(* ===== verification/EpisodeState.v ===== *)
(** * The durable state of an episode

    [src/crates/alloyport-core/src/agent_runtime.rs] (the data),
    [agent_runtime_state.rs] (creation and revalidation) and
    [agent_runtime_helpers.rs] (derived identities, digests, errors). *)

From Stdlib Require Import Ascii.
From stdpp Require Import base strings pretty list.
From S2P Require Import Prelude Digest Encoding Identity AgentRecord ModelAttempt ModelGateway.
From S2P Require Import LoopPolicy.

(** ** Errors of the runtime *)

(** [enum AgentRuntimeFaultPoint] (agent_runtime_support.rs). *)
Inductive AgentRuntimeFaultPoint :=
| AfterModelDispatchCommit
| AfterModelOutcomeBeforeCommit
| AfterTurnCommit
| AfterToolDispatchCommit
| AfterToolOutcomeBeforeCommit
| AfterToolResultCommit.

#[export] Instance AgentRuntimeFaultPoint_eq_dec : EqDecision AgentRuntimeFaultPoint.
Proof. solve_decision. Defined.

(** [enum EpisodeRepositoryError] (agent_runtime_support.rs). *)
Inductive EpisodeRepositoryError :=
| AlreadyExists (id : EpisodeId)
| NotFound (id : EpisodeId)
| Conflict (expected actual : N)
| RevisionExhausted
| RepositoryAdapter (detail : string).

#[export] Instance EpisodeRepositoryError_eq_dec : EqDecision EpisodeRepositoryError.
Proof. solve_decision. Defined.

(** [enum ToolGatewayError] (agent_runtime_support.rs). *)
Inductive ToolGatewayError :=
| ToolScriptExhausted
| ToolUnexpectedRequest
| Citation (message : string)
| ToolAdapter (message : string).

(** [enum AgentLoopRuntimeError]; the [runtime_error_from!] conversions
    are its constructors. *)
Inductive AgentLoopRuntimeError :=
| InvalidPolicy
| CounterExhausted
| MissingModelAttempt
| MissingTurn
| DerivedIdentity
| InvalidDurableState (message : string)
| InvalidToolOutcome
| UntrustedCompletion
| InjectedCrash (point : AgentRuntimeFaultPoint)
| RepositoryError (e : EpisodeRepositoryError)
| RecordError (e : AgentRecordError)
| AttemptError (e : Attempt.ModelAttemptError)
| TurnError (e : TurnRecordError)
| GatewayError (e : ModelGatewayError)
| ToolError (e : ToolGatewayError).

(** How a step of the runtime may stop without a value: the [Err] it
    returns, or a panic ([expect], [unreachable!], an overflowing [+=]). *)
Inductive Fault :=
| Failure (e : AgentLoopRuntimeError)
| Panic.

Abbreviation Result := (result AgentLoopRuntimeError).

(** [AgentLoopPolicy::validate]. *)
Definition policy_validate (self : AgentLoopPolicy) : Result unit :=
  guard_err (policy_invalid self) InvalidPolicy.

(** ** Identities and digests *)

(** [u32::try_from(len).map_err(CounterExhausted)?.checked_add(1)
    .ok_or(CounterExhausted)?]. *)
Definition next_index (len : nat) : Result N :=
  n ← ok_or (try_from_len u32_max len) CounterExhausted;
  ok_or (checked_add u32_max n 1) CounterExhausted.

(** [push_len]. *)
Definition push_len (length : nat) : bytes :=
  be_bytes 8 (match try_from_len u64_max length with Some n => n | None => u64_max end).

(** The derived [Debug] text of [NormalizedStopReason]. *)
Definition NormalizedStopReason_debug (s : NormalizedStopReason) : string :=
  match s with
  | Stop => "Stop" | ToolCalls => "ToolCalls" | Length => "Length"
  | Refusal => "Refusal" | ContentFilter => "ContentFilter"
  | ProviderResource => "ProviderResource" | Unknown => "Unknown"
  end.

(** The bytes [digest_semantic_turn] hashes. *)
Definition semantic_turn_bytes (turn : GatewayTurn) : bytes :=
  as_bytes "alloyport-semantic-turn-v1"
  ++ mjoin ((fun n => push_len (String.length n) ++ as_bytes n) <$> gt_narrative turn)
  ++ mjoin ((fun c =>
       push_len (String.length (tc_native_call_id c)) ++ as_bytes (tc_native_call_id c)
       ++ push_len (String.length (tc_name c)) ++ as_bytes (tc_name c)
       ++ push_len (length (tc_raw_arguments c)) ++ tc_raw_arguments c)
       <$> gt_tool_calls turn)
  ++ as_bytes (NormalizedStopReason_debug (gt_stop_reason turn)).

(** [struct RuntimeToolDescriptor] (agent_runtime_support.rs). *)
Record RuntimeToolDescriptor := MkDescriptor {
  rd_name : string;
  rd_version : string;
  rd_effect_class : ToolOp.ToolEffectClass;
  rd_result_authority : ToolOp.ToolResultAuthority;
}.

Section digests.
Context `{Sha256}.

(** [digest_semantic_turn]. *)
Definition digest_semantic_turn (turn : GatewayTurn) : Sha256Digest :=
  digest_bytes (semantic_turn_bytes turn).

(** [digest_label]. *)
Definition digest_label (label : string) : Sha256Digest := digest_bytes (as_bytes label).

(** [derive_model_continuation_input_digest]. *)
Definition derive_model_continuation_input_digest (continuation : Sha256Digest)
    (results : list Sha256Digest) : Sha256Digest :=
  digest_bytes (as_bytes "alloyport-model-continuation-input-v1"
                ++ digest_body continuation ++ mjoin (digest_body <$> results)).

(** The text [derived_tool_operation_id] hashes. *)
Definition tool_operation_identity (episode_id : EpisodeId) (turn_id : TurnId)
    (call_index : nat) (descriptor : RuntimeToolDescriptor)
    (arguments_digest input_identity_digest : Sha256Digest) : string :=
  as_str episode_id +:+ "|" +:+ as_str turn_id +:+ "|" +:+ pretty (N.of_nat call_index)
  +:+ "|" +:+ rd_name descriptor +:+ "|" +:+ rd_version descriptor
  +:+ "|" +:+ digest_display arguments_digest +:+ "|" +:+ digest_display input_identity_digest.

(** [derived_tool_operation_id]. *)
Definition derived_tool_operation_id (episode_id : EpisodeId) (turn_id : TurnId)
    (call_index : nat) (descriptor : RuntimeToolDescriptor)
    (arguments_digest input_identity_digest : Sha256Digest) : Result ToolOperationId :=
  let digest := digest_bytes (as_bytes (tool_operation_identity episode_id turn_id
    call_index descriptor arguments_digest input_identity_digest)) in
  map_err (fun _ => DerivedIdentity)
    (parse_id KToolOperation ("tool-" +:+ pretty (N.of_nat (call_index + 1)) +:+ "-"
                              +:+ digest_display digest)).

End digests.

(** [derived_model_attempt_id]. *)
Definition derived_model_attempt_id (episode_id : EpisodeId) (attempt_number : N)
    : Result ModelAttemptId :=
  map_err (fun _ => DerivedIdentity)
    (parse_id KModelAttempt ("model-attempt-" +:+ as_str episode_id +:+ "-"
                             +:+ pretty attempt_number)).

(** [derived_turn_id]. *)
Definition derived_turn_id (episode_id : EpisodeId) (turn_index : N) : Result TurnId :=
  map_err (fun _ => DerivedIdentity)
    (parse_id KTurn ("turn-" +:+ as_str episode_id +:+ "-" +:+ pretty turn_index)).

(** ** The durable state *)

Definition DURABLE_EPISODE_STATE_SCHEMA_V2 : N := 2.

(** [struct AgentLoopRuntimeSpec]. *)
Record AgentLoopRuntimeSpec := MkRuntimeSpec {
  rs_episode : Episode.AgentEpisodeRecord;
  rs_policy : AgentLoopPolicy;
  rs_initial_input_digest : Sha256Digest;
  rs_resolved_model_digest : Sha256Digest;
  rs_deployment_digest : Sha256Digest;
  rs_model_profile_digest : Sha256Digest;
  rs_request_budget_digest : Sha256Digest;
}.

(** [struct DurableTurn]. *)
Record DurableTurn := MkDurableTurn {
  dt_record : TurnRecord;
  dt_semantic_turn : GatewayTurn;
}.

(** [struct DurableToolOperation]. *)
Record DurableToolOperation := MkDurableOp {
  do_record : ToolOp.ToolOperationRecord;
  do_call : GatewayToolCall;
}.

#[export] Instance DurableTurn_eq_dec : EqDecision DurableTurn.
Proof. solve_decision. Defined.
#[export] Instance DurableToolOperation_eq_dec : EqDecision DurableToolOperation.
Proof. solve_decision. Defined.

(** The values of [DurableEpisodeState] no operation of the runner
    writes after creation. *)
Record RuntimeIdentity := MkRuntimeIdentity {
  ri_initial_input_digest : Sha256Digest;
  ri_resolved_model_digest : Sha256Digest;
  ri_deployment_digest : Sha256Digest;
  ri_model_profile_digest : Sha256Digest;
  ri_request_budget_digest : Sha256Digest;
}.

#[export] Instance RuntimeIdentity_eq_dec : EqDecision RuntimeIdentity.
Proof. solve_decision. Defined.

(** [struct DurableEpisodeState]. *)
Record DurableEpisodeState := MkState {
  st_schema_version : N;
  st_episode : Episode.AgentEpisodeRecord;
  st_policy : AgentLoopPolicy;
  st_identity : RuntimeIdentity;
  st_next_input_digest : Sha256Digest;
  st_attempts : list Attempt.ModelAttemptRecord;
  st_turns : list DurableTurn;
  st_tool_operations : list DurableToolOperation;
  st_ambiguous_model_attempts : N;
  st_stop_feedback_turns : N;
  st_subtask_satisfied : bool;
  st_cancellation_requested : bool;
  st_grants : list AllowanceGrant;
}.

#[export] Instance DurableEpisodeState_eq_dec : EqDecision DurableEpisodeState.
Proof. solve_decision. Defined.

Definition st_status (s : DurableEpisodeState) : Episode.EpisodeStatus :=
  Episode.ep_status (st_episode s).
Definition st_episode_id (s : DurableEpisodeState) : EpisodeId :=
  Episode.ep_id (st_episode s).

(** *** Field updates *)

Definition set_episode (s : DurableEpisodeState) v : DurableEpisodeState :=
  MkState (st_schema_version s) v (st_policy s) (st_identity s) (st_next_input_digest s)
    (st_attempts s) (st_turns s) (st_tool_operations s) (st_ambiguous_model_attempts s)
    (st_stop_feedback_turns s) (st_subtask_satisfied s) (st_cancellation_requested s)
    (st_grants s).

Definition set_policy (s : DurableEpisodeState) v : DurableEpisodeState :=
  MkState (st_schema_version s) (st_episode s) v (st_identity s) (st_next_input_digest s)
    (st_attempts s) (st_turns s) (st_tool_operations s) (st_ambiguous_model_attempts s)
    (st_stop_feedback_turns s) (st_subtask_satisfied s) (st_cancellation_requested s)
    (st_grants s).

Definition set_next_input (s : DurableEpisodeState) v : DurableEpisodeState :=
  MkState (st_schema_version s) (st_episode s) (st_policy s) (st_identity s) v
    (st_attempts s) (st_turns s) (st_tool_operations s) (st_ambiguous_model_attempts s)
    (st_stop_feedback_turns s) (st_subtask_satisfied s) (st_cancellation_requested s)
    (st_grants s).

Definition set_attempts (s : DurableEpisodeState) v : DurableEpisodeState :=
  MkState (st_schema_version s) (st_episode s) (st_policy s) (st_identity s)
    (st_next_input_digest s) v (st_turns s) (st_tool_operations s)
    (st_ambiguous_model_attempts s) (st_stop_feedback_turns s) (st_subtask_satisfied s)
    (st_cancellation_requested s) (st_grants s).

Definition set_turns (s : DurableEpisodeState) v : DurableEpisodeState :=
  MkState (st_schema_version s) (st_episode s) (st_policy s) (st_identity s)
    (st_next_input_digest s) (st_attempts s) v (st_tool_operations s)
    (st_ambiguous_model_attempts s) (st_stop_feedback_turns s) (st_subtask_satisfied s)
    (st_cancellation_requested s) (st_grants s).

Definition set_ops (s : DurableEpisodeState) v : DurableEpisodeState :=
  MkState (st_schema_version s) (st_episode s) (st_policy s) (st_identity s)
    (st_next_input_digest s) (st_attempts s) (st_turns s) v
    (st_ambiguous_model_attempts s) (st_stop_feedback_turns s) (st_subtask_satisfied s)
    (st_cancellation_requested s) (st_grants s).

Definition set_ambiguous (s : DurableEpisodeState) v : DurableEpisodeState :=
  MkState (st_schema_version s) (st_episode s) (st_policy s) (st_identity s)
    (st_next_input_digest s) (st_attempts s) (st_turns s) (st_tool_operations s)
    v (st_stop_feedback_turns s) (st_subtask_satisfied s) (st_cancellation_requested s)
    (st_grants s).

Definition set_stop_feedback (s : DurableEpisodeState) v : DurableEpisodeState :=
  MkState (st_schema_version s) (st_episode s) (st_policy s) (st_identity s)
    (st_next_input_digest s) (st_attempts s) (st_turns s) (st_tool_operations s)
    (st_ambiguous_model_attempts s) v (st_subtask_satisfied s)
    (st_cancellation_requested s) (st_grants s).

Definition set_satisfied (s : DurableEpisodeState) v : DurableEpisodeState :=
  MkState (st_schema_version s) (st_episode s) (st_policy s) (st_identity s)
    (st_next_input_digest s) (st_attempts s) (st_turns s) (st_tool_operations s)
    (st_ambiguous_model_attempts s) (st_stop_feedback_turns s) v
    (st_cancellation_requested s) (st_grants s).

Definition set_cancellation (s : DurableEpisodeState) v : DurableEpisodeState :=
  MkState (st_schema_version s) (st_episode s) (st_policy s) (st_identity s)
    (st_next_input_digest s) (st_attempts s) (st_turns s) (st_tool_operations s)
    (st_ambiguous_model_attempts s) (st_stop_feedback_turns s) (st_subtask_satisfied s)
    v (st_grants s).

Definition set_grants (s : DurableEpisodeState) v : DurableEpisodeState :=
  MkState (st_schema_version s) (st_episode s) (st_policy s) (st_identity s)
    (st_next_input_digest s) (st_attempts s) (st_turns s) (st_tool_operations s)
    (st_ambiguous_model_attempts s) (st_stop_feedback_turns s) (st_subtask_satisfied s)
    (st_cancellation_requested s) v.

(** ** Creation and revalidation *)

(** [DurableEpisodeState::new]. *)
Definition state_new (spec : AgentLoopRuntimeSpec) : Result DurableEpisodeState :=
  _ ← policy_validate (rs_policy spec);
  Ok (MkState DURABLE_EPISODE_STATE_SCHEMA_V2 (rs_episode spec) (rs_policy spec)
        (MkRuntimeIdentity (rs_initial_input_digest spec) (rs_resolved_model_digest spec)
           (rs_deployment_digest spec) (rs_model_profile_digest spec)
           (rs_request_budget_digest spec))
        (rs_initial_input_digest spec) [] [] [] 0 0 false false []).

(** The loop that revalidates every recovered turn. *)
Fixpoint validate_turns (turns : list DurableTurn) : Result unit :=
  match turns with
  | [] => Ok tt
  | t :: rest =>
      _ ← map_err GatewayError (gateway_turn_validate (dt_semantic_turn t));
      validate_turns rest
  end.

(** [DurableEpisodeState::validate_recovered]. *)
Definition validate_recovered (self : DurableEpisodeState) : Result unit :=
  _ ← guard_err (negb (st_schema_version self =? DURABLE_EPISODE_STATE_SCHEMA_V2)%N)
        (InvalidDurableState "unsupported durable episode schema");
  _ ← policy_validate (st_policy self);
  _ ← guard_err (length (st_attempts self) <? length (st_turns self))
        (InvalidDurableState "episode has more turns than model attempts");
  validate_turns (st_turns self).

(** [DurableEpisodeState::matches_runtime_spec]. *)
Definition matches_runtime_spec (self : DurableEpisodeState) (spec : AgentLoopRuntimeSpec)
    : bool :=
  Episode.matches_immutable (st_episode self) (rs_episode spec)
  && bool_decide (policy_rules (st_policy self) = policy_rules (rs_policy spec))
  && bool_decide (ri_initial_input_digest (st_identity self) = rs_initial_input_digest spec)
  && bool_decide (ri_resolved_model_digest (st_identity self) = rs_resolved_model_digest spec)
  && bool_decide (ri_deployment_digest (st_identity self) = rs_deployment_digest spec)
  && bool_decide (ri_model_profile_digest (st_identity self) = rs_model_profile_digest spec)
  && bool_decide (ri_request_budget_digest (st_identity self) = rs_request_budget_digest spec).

━━━━━━━━━━━━━━━━

● **Problem details**
Where a line of the records above holds the word "EpisodeId", count it; give the total as a single number and nothing else.

● **Exercise output**
7